I have met with my fellow Directors and we have formulated a plan, and we strongly feel that we could turn things around in six months or so if given the opportunity. Is there any advice you could give as to how we should handle this situation?
As this is a potentially serious situation, the Directors will need to get detailed financial and legal advice, and therefore you will need to meet with your accountant and solicitor to get their advice as to how the company is to proceed.

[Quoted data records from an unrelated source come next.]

(** ** The shape of the findings *)

Section FindingShape.
Variable file_path : path.
Variable lines : list string.
Variable resolver : ImportResolver.
Variable project_pkgs : gset string.

Local Abbreviation mk := (make_finding file_path lines).
Local Abbreviation plain := (plain_finding file_path lines).
Local Abbreviation mfindings :=
  (method_findings file_path lines resolver project_pkgs).
Local Abbreviation tfindings :=
  (tree_findings file_path lines resolver project_pkgs).

Ltac table_tac :=
  unfold base_of_category; simpl;
  first [ by left
        | by right; left
        | by right; right; left
        | by right; right; right; left
        | by right; right; right; right; right; right ].

Ltac plain_tac :=
  eexists _, _; split; [reflexivity|]; table_tac.

(** What a block of the target cascade adds when it fires. *)
Lemma target_sys_modules_plain lineno t s' :
  target_sys_modules file_path lines lineno true None None t (mkScanner [] [])
  = Some s' → Forall (plain lineno) (findings s').
Proof.
  unfold target_sys_modules. intros H. repeat case_match; simplify_eq/=.
  repeat constructor. plain_tac.
Qed.

Lemma target_builtins_plain lineno t s' :
  target_builtins file_path lines lineno true None None t (mkScanner [] [])
  = Some s' → Forall (plain lineno) (findings s').
Proof.
  unfold target_builtins. intros H. repeat case_match; simplify_eq/=.
  repeat constructor. plain_tac.
Qed.

Lemma target_os_environ_plain lineno t s' :
  target_os_environ file_path lines lineno true None None t (mkScanner [] [])
  = Some s' → Forall (plain lineno) (findings s').
Proof.
  unfold target_os_environ. intros H. repeat case_match; simplify_eq/=.
  repeat constructor. plain_tac.
Qed.

Lemma target_singleton_plain lineno t s' :
  target_singleton file_path lines lineno true None None t (mkScanner [] [])
  = Some s' → Forall (plain lineno) (findings s').
Proof.
  unfold target_singleton. intros H. repeat case_match; simplify_eq/=.
  repeat constructor. eexists _, _. split; [reflexivity|].
  do 4 right. left. split; [done|]. eexists. split; [done|].
  match goal with H : _ && _ = true |- _ =>
    apply andb_true_iff in H as [H _]; by apply bool_decide_eq_true in H end.
Qed.

Lemma target_attribute_plain lineno t s' :
  target_attribute file_path lines resolver project_pkgs lineno true None None
                   t (mkScanner [] [])
  = Some s' → Forall (plain lineno) (findings s').
Proof.
  unfold target_attribute. intros H. repeat case_match; simplify_eq/=;
    repeat constructor; eexists _, _; (split; [reflexivity|]);
    do 5 right; left; (split; [|done]); auto.
Qed.

Lemma target_name_plain lineno t s' :
  target_name file_path lines resolver lineno true None None
              t (mkScanner [] [])
  = Some s' → Forall (plain lineno) (findings s').
Proof.
  unfold target_name. intros H. repeat case_match; simplify_eq/=;
    repeat constructor; eexists _, _; (split; [reflexivity|]);
    do 5 right; left; (split; [|done]); auto.
Qed.

Lemma target_findings_plain (lineno : Z) (t : node) :
  Forall (plain lineno)
    (target_findings file_path lines resolver project_pkgs lineno t).
Proof.
  unfold target_findings, handle_target.
  destruct (target_sys_modules _ _ _ _ _ _ _ _) eqn:E1;
    [by eapply target_sys_modules_plain|].
  destruct (target_builtins _ _ _ _ _ _ _ _) eqn:E2;
    [by eapply target_builtins_plain|].
  destruct (target_os_environ _ _ _ _ _ _ _ _) eqn:E3;
    [by eapply target_os_environ_plain|].
  destruct (target_singleton _ _ _ _ _ _ _ _) eqn:E4;
    [by eapply target_singleton_plain|].
  destruct (target_attribute _ _ _ _ _ _ _ _ _ _) eqn:E5;
    [by eapply target_attribute_plain|].
  destruct (target_name _ _ _ _ _ _ _ _ _) eqn:E6;
    [by eapply target_name_plain|].
  constructor.
Qed.

Lemma call_findings_plain (lineno : Z) (func : node) (args : list node) :
  Forall (plain lineno)
    (call_findings file_path lines resolver project_pkgs lineno func args).
Proof.
  rewrite call_findings_split, call_patch_findings, call_os_environ_findings.
  repeat apply Forall_app_2.
  - unfold call_setattr. repeat case_match; simplify_eq/=;
      repeat constructor; plain_tac.
  - unfold call_builtins_setattr. repeat case_match; simplify_eq/=;
      repeat constructor; plain_tac.
  - case_match; repeat constructor. plain_tac.
  - case_match; repeat constructor. plain_tac.
Qed.

Lemma delete_findings_plain (lineno : Z) (t : node) :
  Forall (plain lineno) (delete_findings file_path lines lineno t).
Proof.
  rewrite delete_findings_cases. case_match; repeat constructor. plain_tac.
Qed.

(** The findings of one visitor method: plain ones at the line of the
    statement or call, or decorator findings, which carry the name of the
    decorated definition. *)
Lemma method_findings_table (n : node) :
  Forall (λ f, plain (lineno_of n) f
               ∨ ∃ dec fn cl,
                   f = mk (lineno_of dec) CATEGORY_TEST_PATCH_MISUSE
                          (Some "unittest") true fn cl
                   ∧ _is_patch_decorator dec resolver = true
                   ∧ ((∃ l name a b ds r t,
                         n = FunctionDef l name a b ds r t ∧ dec ∈ ds
                         ∧ fn = Some name ∧ cl = None)
                      ∨ (∃ l name bs ks b ds t,
                           n = ClassDef l name bs ks b ds t ∧ dec ∈ ds
                           ∧ fn = None ∧ cl = Some name)))
         (mfindings n).
Proof.
  rewrite method_findings_cases. apply Forall_forall. intros f Hf.
  destruct n; try (by apply elem_of_nil in Hf); simpl.
  - left. revert f Hf. apply Forall_forall, call_findings_plain.
  - left. apply list_elem_of_bind in Hf as (t & Hf & _).
    revert f Hf. apply Forall_forall, target_findings_plain.
  - left. apply list_elem_of_bind in Hf as (t & Hf & _).
    revert f Hf. apply Forall_forall, target_findings_plain.
  - left. apply list_elem_of_bind in Hf as (t & Hf & _).
    revert f Hf. apply Forall_forall, target_findings_plain.
  - left. apply list_elem_of_bind in Hf as (t & Hf & _).
    revert f Hf. apply Forall_forall, delete_findings_plain.
  - right. apply list_elem_of_bind in Hf as (dec & Hf & Hdec).
    rewrite decorator_findings_cases in Hf.
    destruct (_is_patch_decorator dec resolver) eqn:Hp;
      [|by apply elem_of_nil in Hf].
    apply list_elem_of_singleton in Hf as ->.
    exists dec, (Some name), None. split; [done|]. split; [done|].
    left. by eexists _, _, _, _, _, _, _.
  - right. apply list_elem_of_bind in Hf as (dec & Hf & Hdec).
    rewrite decorator_findings_cases in Hf.
    destruct (_is_patch_decorator dec resolver) eqn:Hp;
      [|by apply elem_of_nil in Hf].
    apply list_elem_of_singleton in Hf as ->.
    exists dec, None, (Some name). split; [done|]. split; [done|].
    right. by eexists _, _, _, _, _, _, _.
Qed.

(** Every finding of the tree pass comes from a visitor method run on a
    scanned node. *)
Lemma tree_findings_table (root : node) (f : Finding) :
  f ∈ tfindings root →
  ∃ n, scanned root n ∧
    (plain (lineno_of n) f
     ∨ ∃ dec fn cl,
         f = mk (lineno_of dec) CATEGORY_TEST_PATCH_MISUSE
                (Some "unittest") true fn cl
         ∧ _is_patch_decorator dec resolver = true
         ∧ ((∃ l name a b ds r t,
               n = FunctionDef l name a b ds r t ∧ dec ∈ ds
               ∧ fn = Some name ∧ cl = None)
            ∨ (∃ l name bs ks b ds t,
                 n = ClassDef l name bs ks b ds t ∧ dec ∈ ds
                 ∧ fn = None ∧ cl = Some name))).
Proof.
  intros (n & Hn & Hf)%elem_of_tree_findings. exists n. split; [done|].
  revert f Hf. apply Forall_forall, method_findings_table.
Qed.
End FindingShape.

(** ** The regex fallback *)

Lemma first_match_category (s c : string) :
  first_match fallback_patterns s = Some c → fallback_category c.
Proof.
  unfold fallback_patterns, fallback_category. simpl. intros H.
  repeat case_match; simplify_eq;
    repeat first [ apply list_elem_of_here | apply list_elem_of_further ].
Qed.

Lemma regex_fallback_from_elem (i : Z) (lines : list string) (k : Z)
    (c : string) :
  (k, c) ∈ regex_fallback_from i lines
  ↔ ∃ l, i ≤ k ∧ lines !! Z.to_nat (k - i) = Some l
         ∧ first_match fallback_patterns (PyStr.strip l) = Some c.
Proof.
  revert i. induction lines as [|l0 lines IH]; intros i;
    cbn [regex_fallback_from].
  - split; [by intros ?%elem_of_nil|]. by intros (l & _ & ? & _).
  - assert (Hrest : (k, c) ∈ regex_fallback_from (i + 1) lines
                    ↔ ∃ l, i < k ∧ (l0 :: lines) !! Z.to_nat (k - i) = Some l
                           ∧ first_match fallback_patterns (PyStr.strip l)
                             = Some c).
    { rewrite IH. split; intros (l & Hk & Hl & Hm); exists l.
      - split; [lia|]. split; [|done].
        replace (Z.to_nat (k - i)) with (S (Z.to_nat (k - (i + 1)))) by lia.
        done.
      - split; [lia|]. split; [|done].
        replace (Z.to_nat (k - i)) with (S (Z.to_nat (k - (i + 1)))) in Hl
          by lia.
        done. }
    destruct (first_match fallback_patterns (PyStr.strip l0)) as [c0|] eqn:E.
    + rewrite elem_of_cons, Hrest. split.
      * intros [[= -> ->]|(l & Hk & Hl & Hm)].
        -- exists l0. split; [lia|]. by rewrite Z.sub_diag.
        -- exists l. split; [lia|]. done.
      * intros (l & Hk & Hl & Hm).
        destruct (decide (k = i)) as [->|Hne].
        -- rewrite Z.sub_diag in Hl. simpl in Hl. simplify_eq. by left.
        -- right. exists l. split; [lia|]. done.
    + rewrite Hrest. split.
      * intros (l & Hk & Hl & Hm). exists l. split; [lia|]. done.
      * intros (l & Hk & Hl & Hm).
        destruct (decide (k = i)) as [->|Hne].
        -- rewrite Z.sub_diag in Hl. simpl in Hl. simplify_eq.
        -- exists l. split; [lia|]. done.
Qed.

However a possible option to consider is ‘Examinership’. This concept is governed by the Companies (Amendment) Act 1990 as amended by Companies (Amendment) (No. 2) Act 1999.
Appointment of Examiner:
Where a company is, or is likely to be, unable to pay its debts and has not been wound up, a petition may be presented by the Directors to the High Court seeking the protection of the Court and the appointment of an examiner. In making an order to appoint an examiner, the Court must be satisfied that there is a reasonable prospect of the survival of the company as a going concern. An independent report must say that if the company was restructured with certain remedial procedures, it has a prospect of survival going forward.
Duties of an Examiner:
The principal duty of the examiner is to prepare a report for the Court on the viability of the company. As part of the report the examiner is obliged to formulate a compromise or scheme of arrangement in respect of the company.
The proposals are then sent out to certain creditors who meet to discuss them and reach a decision. A majority must then give their approval for them to be accepted.
Once this report is voted on by the creditors the examiner must again report to the Court on the outcome of those meetings.
Effect of Appointment of an Examiner:
Once approval has been granted by the Court to appoint an examiner, then from a period of 70 days from the date of the petition (which can be extended by 30 days in certain circumstances) the company is protected from any action which might be taken by creditors. Accordingly, no winding-up proceedings will be allowed in that period.
To conclude new owners/new investors may become shareholders in the company which could be an issue for you and your fellow directors in that you will no longer be in control.